→ Exercise
Copy each line below that includes "sendCPETunnelUpdate".

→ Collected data
- - -

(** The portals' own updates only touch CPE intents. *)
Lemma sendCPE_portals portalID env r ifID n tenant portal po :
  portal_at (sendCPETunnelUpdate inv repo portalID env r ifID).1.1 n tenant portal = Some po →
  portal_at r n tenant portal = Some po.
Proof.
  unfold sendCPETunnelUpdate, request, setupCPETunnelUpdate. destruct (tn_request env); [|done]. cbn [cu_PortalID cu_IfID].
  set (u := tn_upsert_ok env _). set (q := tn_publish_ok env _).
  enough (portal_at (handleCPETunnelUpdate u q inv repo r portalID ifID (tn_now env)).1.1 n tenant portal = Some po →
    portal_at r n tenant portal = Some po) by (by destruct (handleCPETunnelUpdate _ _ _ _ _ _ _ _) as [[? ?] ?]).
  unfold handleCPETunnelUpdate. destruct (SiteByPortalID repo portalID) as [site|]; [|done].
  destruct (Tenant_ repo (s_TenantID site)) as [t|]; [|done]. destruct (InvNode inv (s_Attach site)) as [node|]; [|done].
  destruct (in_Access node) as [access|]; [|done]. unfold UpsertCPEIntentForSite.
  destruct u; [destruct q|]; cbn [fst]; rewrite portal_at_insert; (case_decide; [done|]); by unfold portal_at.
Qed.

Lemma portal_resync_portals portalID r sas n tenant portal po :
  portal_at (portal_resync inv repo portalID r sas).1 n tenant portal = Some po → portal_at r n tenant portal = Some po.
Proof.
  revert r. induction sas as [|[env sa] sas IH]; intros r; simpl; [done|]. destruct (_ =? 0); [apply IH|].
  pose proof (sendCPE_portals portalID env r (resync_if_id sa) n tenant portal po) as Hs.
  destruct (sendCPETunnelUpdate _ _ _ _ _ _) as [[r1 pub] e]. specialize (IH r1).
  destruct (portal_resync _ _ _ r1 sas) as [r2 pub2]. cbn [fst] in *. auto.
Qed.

- - -

→ Written answer
  portal_at (sendCPETunnelUpdate inv repo portalID env r ifID).1.1 n tenant portal = Some po →
  unfold sendCPETunnelUpdate, request, setupCPETunnelUpdate. destruct (tn_request env); [|done]. cbn [cu_PortalID cu_IfID].
  destruct (sendCPETunnelUpdate _ _ _ _ _ _) as [[r1 pub] e]. specialize (IH r1).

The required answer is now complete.